(* ===== verification/Seg.v ===== *)
(** * Segments, task state and interrupt gates: lib/seg.h, lib/seg.c, dev/intr.c

    Descriptors as records of their bit fields, with the reading the processor
    makes of them.  A kernel stack is addressed by the array it is in and its
    index; the addresses of the arrays are [bsp_kstack] and [proc_kstack], those of
    the interrupt handlers are [addr].  Clearing the uninitialised data, which
    [seg_init] does on the first processor, is seen in the arrays only. *)

From S2P Require Import Prelude Machine Pic.

(** ** Descriptors *)
Record segdesc := mk_segdesc {
  sd_lim_15_0 : Z; sd_base_15_0 : Z; sd_base_23_16 : Z; sd_type : Z; sd_s : Z; sd_dpl : Z; sd_p : Z;
  sd_lim_19_16 : Z; sd_avl : Z; sd_rsv1 : Z; sd_db : Z; sd_g : Z; sd_base_31_24 : Z;
}.
Definition SEGDESC_NULL : segdesc := mk_segdesc 0 0 0 0 0 0 0 0 0 0 0 0 0.
#[export] Instance segdesc_inhabited : Inhabited segdesc := populate SEGDESC_NULL.
Definition set_sd_s (v : Z) (d : segdesc) : segdesc :=
  mk_segdesc (sd_lim_15_0 d) (sd_base_15_0 d) (sd_base_23_16 d) (sd_type d) v (sd_dpl d) (sd_p d) (sd_lim_19_16 d) (sd_avl d)
    (sd_rsv1 d) (sd_db d) (sd_g d) (sd_base_31_24 d).
Definition set_sd_type (v : Z) (d : segdesc) : segdesc :=
  mk_segdesc (sd_lim_15_0 d) (sd_base_15_0 d) (sd_base_23_16 d) v (sd_s d) (sd_dpl d) (sd_p d) (sd_lim_19_16 d) (sd_avl d)
    (sd_rsv1 d) (sd_db d) (sd_g d) (sd_base_31_24 d).

(** A value in a bit field of [n] bits *)
Definition bits_of (n v : Z) : Z := v mod 2 ^ n.

Definition SEGDESC32 (type base lim dpl : Z) : segdesc :=
  mk_segdesc (Z.land (Z.shiftr lim 12) 0xffff) (Z.land base 0xffff) (Z.land (Z.shiftr base 16) 0xff)
    (bits_of 4 type) 1 (bits_of 2 dpl) 1 (bits_of 4 (Z.shiftr (u32 lim) 28)) 0 0 1 1 (bits_of 8 (Z.shiftr (u32 base) 24)).
Definition SEGDESC16 (type base lim dpl : Z) : segdesc :=
  mk_segdesc (Z.land lim 0xffff) (Z.land base 0xffff) (Z.land (Z.shiftr base 16) 0xff)
    (bits_of 4 type) 1 (bits_of 2 dpl) 1 (bits_of 4 (Z.shiftr (u32 lim) 16)) 0 0 1 0 (bits_of 8 (Z.shiftr (u32 base) 24)).

Definition STA_X : Z := 0x8.
Definition STA_W : Z := 0x2.
Definition STA_R : Z := 0x2.
Definition STS_T32A : Z := 0x9.
Definition STS_T32B : Z := 0xB.
Definition STS_IG32 : Z := 0xE.
Definition STS_TG32 : Z := 0xF.
Definition CPU_GDT_KCODE : Z := 0x08.
Definition CPU_GDT_KDATA : Z := 0x10.
Definition CPU_GDT_TSS : Z := 0x28.

(** What the processor reads in a descriptor *)
Definition seg_base (d : segdesc) : Z := sd_base_15_0 d + 2 ^ 16 * sd_base_23_16 d + 2 ^ 24 * sd_base_31_24 d.
Definition seg_limit (d : segdesc) : Z :=
  let l := sd_lim_15_0 d + 2 ^ 16 * sd_lim_19_16 d in
  if decide (sd_g d = 0) then l else 4096 * l + 4095.

(** ** Task state and kernel stacks *)
Record tss := mk_tss { ts_esp0 : Z; ts_ss0 : Z; ts_iomb : Z; ts_iopm : gmap Z Z }.
Definition sizeof_tss : Z := 236.
Definition offsetof_iopm : Z := 104.
Record kstk := mk_kstk { gdt : gmap Z segdesc; k_tss : tss; k_cpu_idx : Z; k_magic : Z }.
#[export] Instance kstk_inhabited : Inhabited kstk := populate (mk_kstk ∅ (mk_tss 0 0 0 ∅) 0 0).

Definition set_gdt (i : Z) (d : segdesc) (k : kstk) : kstk := mk_kstk (<[i := d]> (gdt k)) (k_tss k) (k_cpu_idx k) (k_magic k).
Definition set_stack (esp0 ss0 : Z) (k : kstk) : kstk :=
  mk_kstk (gdt k) (mk_tss esp0 ss0 (ts_iomb (k_tss k)) (ts_iopm (k_tss k))) (k_cpu_idx k) (k_magic k).
Definition set_io (iomb : Z) (iopm : gmap Z Z) (k : kstk) : kstk :=
  mk_kstk (gdt k) (mk_tss (ts_esp0 (k_tss k)) (ts_ss0 (k_tss k)) iomb iopm) (k_cpu_idx k) (k_magic k).
Definition set_k_magic (v : Z) (k : kstk) : kstk := mk_kstk (gdt k) (k_tss k) (k_cpu_idx k) v.
Definition set_k_cpu (v : Z) (k : kstk) : kstk := mk_kstk (gdt k) (k_tss k) v (k_magic k).

Record segst := mk_segst {
  bspk : gmap Z kstk;            (* bsp_kstack[] *)
  prock : gmap Z kstk;           (* proc_kstack[] *)
  gdtr : gmap Z Z;              (* the GDT each processor uses: its own stack's *)
  tr : gmap Z (Z * Z);          (* base and limit of the TSS each processor uses *)
}.
Definition set_bspk v s := mk_segst v (prock s) (gdtr s) (tr s).
Definition set_prock v s := mk_segst (bspk s) v (gdtr s) (tr s).
Definition set_gdtr v s := mk_segst (bspk s) (prock s) v (tr s).
Definition set_tr v s := mk_segst (bspk s) (prock s) (gdtr s) v.

Definition KSTACK : Z := 4096.      (* sizeof(struct kstack) *)
Definition NUM_IDS_STACKS : Z := 64.
Definition tss_offset : Z := 48.

Section Seg.
Context (bsp_kstack proc_kstack : Z).
Notation G := (M segst).

(** Addresses of [kstack_hi] and [tss] of an element *)
Definition kstack_hi (base i : Z) : Z := base + KSTACK * (i + 1).
Definition tss_addr (base i : Z) : Z := base + KSTACK * i + tss_offset.

Definition upd_bsp (i : Z) (f : kstk -> kstk) : G unit :=
  check_index NUM_CPUS i ;; modify (fun s => set_bspk (<[i := f (bspk s !!! i)]> (bspk s)) s).
Definition upd_proc (i : Z) (f : kstk -> kstk) : G unit :=
  check_index NUM_IDS_STACKS i ;; modify (fun s => set_prock (<[i := f (prock s !!! i)]> (prock s)) s).

(** [ltr]: the descriptor must be an available TSS; it becomes busy. *)
Definition ltr (cpu sel : Z) : G unit :=
  s ← get;
  match gdtr s !! cpu with
  | None => undef BadAddress
  | Some g =>
      let d := gdt (bspk s !!! g) !!! Z.shiftr sel 3 in
      if decide (sd_p d = 1 /\ sd_s d = 0 /\ sd_type d = STS_T32A) then
        modify (set_tr (<[cpu := (seg_base d, seg_limit d)]> (tr s))) ;;
        upd_bsp g (set_gdt (Z.shiftr sel 3) (set_sd_type STS_T32B d))
      else undef BadAddress
  end.

(** Kernel and user segments of a stack *)
Definition gdt_segments (k : kstk) : kstk :=
  set_gdt (Z.shiftr CPU_GDT_UDATA 3) (SEGDESC32 STA_W 0x00000000 0xffffffff 3)
    (set_gdt (Z.shiftr CPU_GDT_UCODE 3) (SEGDESC32 (Z.lor STA_X STA_R) 0x00000000 0xffffffff 3)
      (set_gdt (Z.shiftr CPU_GDT_KDATA 3) (SEGDESC32 STA_W 0x0 0xffffffff 0)
        (set_gdt (Z.shiftr CPU_GDT_KCODE 3) (SEGDESC32 (Z.lor STA_X STA_R) 0x0 0xffffffff 0)
          (set_gdt 0 SEGDESC_NULL k)))).
Definition tss_desc (base i : Z) : segdesc := set_sd_s 0 (SEGDESC16 STS_T32A (tss_addr base i) (sizeof_tss - 1) 0).

Definition kstack_switch (cpu_idx pid : Z) : G unit :=
  check_index NUM_IDS_STACKS pid ;;
  upd_bsp cpu_idx (fun ks =>
    set_gdt (Z.shiftr CPU_GDT_TSS 3) (tss_desc proc_kstack pid) (set_stack (kstack_hi proc_kstack pid) CPU_GDT_KDATA ks)) ;;
  ltr cpu_idx CPU_GDT_TSS.

Definition seg_init (cpu_idx : Z) : G unit :=
  upd_bsp cpu_idx (fun ks =>
    set_k_magic KSTACK_MAGIC
      (set_gdt (Z.shiftr CPU_GDT_TSS 3) (tss_desc bsp_kstack cpu_idx)
        (set_stack (kstack_hi bsp_kstack cpu_idx) CPU_GDT_KDATA (gdt_segments ks)))) ;;
  modify (fun s => set_gdtr (<[cpu_idx := cpu_idx]> (gdtr s)) s) ;;
  ltr cpu_idx CPU_GDT_TSS ;;
  if decide (cpu_idx = 0) then
    modify (fun s => set_prock ∅ (set_bspk {[0 := bspk s !!! 0]} s))
  else mret tt.

(** The 128 bytes of the permission map are cleared, the byte after them is 0xff. *)
Definition seg_init_proc (cpu_idx pid : Z) : G unit :=
  upd_proc pid (fun ks =>
    set_k_cpu cpu_idx
      (set_k_magic KSTACK_MAGIC
        (set_gdt (Z.shiftr CPU_GDT_TSS 3) (tss_desc proc_kstack pid)
          (set_io offsetof_iopm (<[128 := 0xff]> (foldl (fun m i => <[i := 0]> m) (ts_iopm (k_tss ks)) (seqZ 0 128)))
            (set_stack (kstack_hi proc_kstack pid) CPU_GDT_KDATA (gdt_segments ks)))))).
End Seg.

(** ** Interrupt gates *)
Record gatedesc := mk_gatedesc {
  gd_off_15_0 : Z; gd_ss : Z; gd_args : Z; gd_rsv1 : Z; gd_type : Z; gd_s : Z; gd_dpl : Z; gd_p : Z; gd_off_31_16 : Z;
}.
#[export] Instance gatedesc_inhabited : Inhabited gatedesc := populate (mk_gatedesc 0 0 0 0 0 0 0 0 0).

Definition SETGATE (istrap : bool) (sel off dpl : Z) : gatedesc :=
  mk_gatedesc (Z.land (u32 off) 0xffff) (bits_of 16 sel) 0 0 (if istrap then STS_TG32 else STS_IG32) 0 (bits_of 2 dpl) 1
    (Z.shiftr (u32 off) 16).

Inductive handler :=
| Xdivide | Xdebug | Xnmi | Xbrkpt | Xoflow | Xbound | Xillop | Xdevice | Xdblflt | Xtss | Xsegnp | Xstack | Xgpflt | Xpgflt
| Xfperr | Xalign | Xmchk
| Xirq_timer | Xirq_kbd | Xirq_slave | Xirq_serial2 | Xirq_serial1 | Xirq_lpt | Xirq_floppy | Xirq_spurious | Xirq_rtc | Xirq9
| Xirq10 | Xirq11 | Xirq_mouse | Xirq_coproc | Xirq_ide1 | Xirq_ide2
| Xsyscall | Xdefault.
#[export] Instance handler_eq_dec : EqDecision handler.
Proof. solve_decision. Defined.

Definition T_SYSCALL : Z := 48.
Definition T_DEFAULT : Z := 254.

(** The number a handler's entry pushes for [trap] (dev/idt.S) *)
Definition trap_number (h : handler) : Z :=
  match h with
  | Xdivide => 0 | Xdebug => 1 | Xnmi => 2 | Xbrkpt => 3 | Xoflow => 4 | Xbound => 5 | Xillop => 6 | Xdevice => 7
  | Xdblflt => 8 | Xtss => 10 | Xsegnp => 11 | Xstack => 12 | Xgpflt => 13 | Xpgflt => 14 | Xfperr => 16 | Xalign => 17
  | Xmchk => 18
  | Xirq_timer => T_IRQ0 + 0 | Xirq_kbd => T_IRQ0 + 1 | Xirq_slave => T_IRQ0 + 2 | Xirq_serial2 => T_IRQ0 + 3
  | Xirq_serial1 => T_IRQ0 + 4 | Xirq_lpt => T_IRQ0 + 5 | Xirq_floppy => T_IRQ0 + 6 | Xirq_spurious => T_IRQ0 + 7
  | Xirq_rtc => T_IRQ0 + 8 | Xirq9 => T_IRQ0 + 9 | Xirq10 => T_IRQ0 + 10 | Xirq11 => T_IRQ0 + 11 | Xirq_mouse => T_IRQ0 + 12
  | Xirq_coproc => T_IRQ0 + 13 | Xirq_ide1 => T_IRQ0 + 14 | Xirq_ide2 => T_IRQ0 + 15
  | Xsyscall => T_SYSCALL | Xdefault => T_DEFAULT
  end.

(** The assignments of [intr_init_idt] after the default ones: vector, handler
    and privilege *)
Definition idt_entries : list (Z * handler * Z) :=
  [(0, Xdivide, 0); (1, Xdebug, 0); (2, Xnmi, 0); (3, Xbrkpt, 3); (4, Xoflow, 3); (5, Xbound, 0); (6, Xillop, 0); (7, Xdevice, 0);
   (8, Xdblflt, 0); (10, Xtss, 0); (11, Xsegnp, 0); (12, Xstack, 0); (13, Xgpflt, 0); (14, Xpgflt, 0); (16, Xfperr, 0);
   (17, Xalign, 0); (18, Xmchk, 0);
   (T_IRQ0 + 0, Xirq_timer, 0); (T_IRQ0 + 1, Xirq_kbd, 0); (T_IRQ0 + 2, Xirq_slave, 0); (T_IRQ0 + 3, Xirq_serial2, 0);
   (T_IRQ0 + 4, Xirq_serial1, 0); (T_IRQ0 + 5, Xirq_lpt, 0); (T_IRQ0 + 6, Xirq_floppy, 0); (T_IRQ0 + 7, Xirq_spurious, 0);
   (T_IRQ0 + 8, Xirq_rtc, 0); (T_IRQ0 + 9, Xirq9, 0); (T_IRQ0 + 10, Xirq10, 0); (T_IRQ0 + 11, Xirq11, 0); (T_IRQ0 + 12, Xirq_mouse, 0);
   (T_IRQ0 + 13, Xirq_coproc, 0); (T_IRQ0 + 14, Xirq_ide1, 0); (T_IRQ0 + 15, Xirq_ide2, 0);
   (T_SYSCALL, Xsyscall, 3); (T_DEFAULT, Xdefault, 0)].

Definition intr_init_idt (addr : handler -> Z) : gmap Z gatedesc :=
  foldl (fun m '(v, h, dpl) => <[v := SETGATE false CPU_GDT_KCODE (addr h) dpl]> m)
    (foldl (fun m i => <[i := SETGATE false CPU_GDT_KCODE (addr Xdefault) 0]> m) ∅ (seqZ 0 256)) idt_entries.

(** What the processor reads in a gate *)
Definition gate_offset (g : gatedesc) : Z := gd_off_15_0 g + 2 ^ 16 * gd_off_31_16 g.
(** A control word with access to both bytes selects channel and mode; the next
    two bytes of data are the count, low byte first. *)
Definition pit_write (port v : Z) (s : tscst) : tscst :=
  if decide (port = 0x43) then set_pit (<[Z.shiftr v 6 := mk_chan (Z.land (Z.shiftr v 1) 7) None 0]> (pit s)) s
  else if decide (port = 0x61) then set_gate61 v s
  else
    let c := pit s !!! (port - 0x40) in
    set_pit (<[port - 0x40 :=
      match ch_lsb c with
      | None => mk_chan (ch_mode c) (Some v) (ch_reload c)
      | Some l => mk_chan (ch_mode c) None (l + 256 * v)
      end]> (pit s)) s.
Definition tout (port v : Z) : T unit := modify (pit_write port (u8 v)).

(** ** dev/timer.c *)
Definition PIT_CHANNEL0 : Z := 0x040.
Definition PIT_CONTROL : Z := 0x043.
Definition TIMER_FREQ : Z := 1193182.
Definition FREQ : Z := 100.
Definition TIMER_DIV (x : Z) : Z := (TIMER_FREQ + x / 2) / x.
Definition LATCH : Z := TIMER_DIV FREQ.
Definition TIMER_SEL0 : Z := 0x00.
Definition TIMER_RATEGEN : Z := 0x04.
Definition TIMER_16BIT : Z := 0x30.

Definition timer_hw_init : T unit :=
  tout PIT_CONTROL (Z.lor (Z.lor TIMER_SEL0 TIMER_RATEGEN) TIMER_16BIT) ;;
  tout PIT_CHANNEL0 (Z.land LATCH 0xff) ;;
  tout PIT_CHANNEL0 (Z.land (Z.shiftr LATCH 8) 0xff).

(** ** dev/tsc.c *)
Record tcal := mk_tcal { tc_tsc : Z; tc_min : Z; tc_max : Z; tc_cnt : Z }.
Definition tcal_step (c : tcal) (t2 : Z) : tcal :=
  let delta := u64 (t2 - tc_tsc c) in
  mk_tcal t2 (if decide (delta < tc_min c) then delta else tc_min c) (if decide (delta > tc_max c) then delta else tc_max c)
    (tc_cnt c + 1).

Definition FAILED : Z := 2 ^ 64 - 1.   (* ~(uint64_t) 0x0 *)

Definition tsc_calibrate (t1 : Z) (reads : list Z) (latch ms loopmin : Z) : T Z :=
  p ← gets gate61;
  tout 0x61 (Z.lor (Z.land p (Z.lnot 0x02)) 0x01) ;;
  tout 0x43 0xb0 ;;
  tout 0x42 (Z.land latch 0xff) ;;
  tout 0x42 (Z.shiftr latch 8) ;;
  let c := foldl tcal_step (mk_tcal t1 FAILED 0 0) reads in
  if decide (tc_cnt c < loopmin \/ tc_max c > u64 (10 * tc_min c)) then mret FAILED
  else if decide (ms = 0) then undef DivByZero
  else mret (u64 (tc_tsc c - t1) / ms).

(** [env i] are the readings of attempt [i]. *)
Fixpoint tsc_tries (n : nat) (i : Z) (env : Z -> Z * list Z) : T Z :=
  match n with
  | O => mret FAILED
  | S n =>
      ret ← tsc_calibrate (env i).1 (env i).2 CAL_LATCH CAL_MS CAL_PIT_LOOPS;
      if decide (ret <> FAILED) then mret ret else tsc_tries n (i + 1) env
  end.

Definition tsc_init (env : Z -> Z * list Z) : T Z :=
  timer_hw_init ;;
  modify (set_tsc_per_ms 0) ;;
  ret ← tsc_tries 10 0 env;
  if decide (ret = FAILED) then modify (set_tsc_per_ms 1000000) ;; timer_hw_init ;; mret 1
  else modify (set_tsc_per_ms ret) ;; timer_hw_init ;; mret 0.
________________________
What you should do: Look above for the line with "let delta := u64 (t2 - tc_tsc c) in" and the line with "Definition FAILED : Z". Write out those two lines and all the lines between them, exactly, and no others.

The answer:
  let delta := u64 (t2 - tc_tsc c) in
  mk_tcal t2 (if decide (delta < tc_min c) then delta else tc_min c) (if decide (delta > tc_max c) then delta else tc_max c)
    (tc_cnt c + 1).

Definition FAILED : Z := 2 ^ 64 - 1.   (* ~(uint64_t) 0x0 *)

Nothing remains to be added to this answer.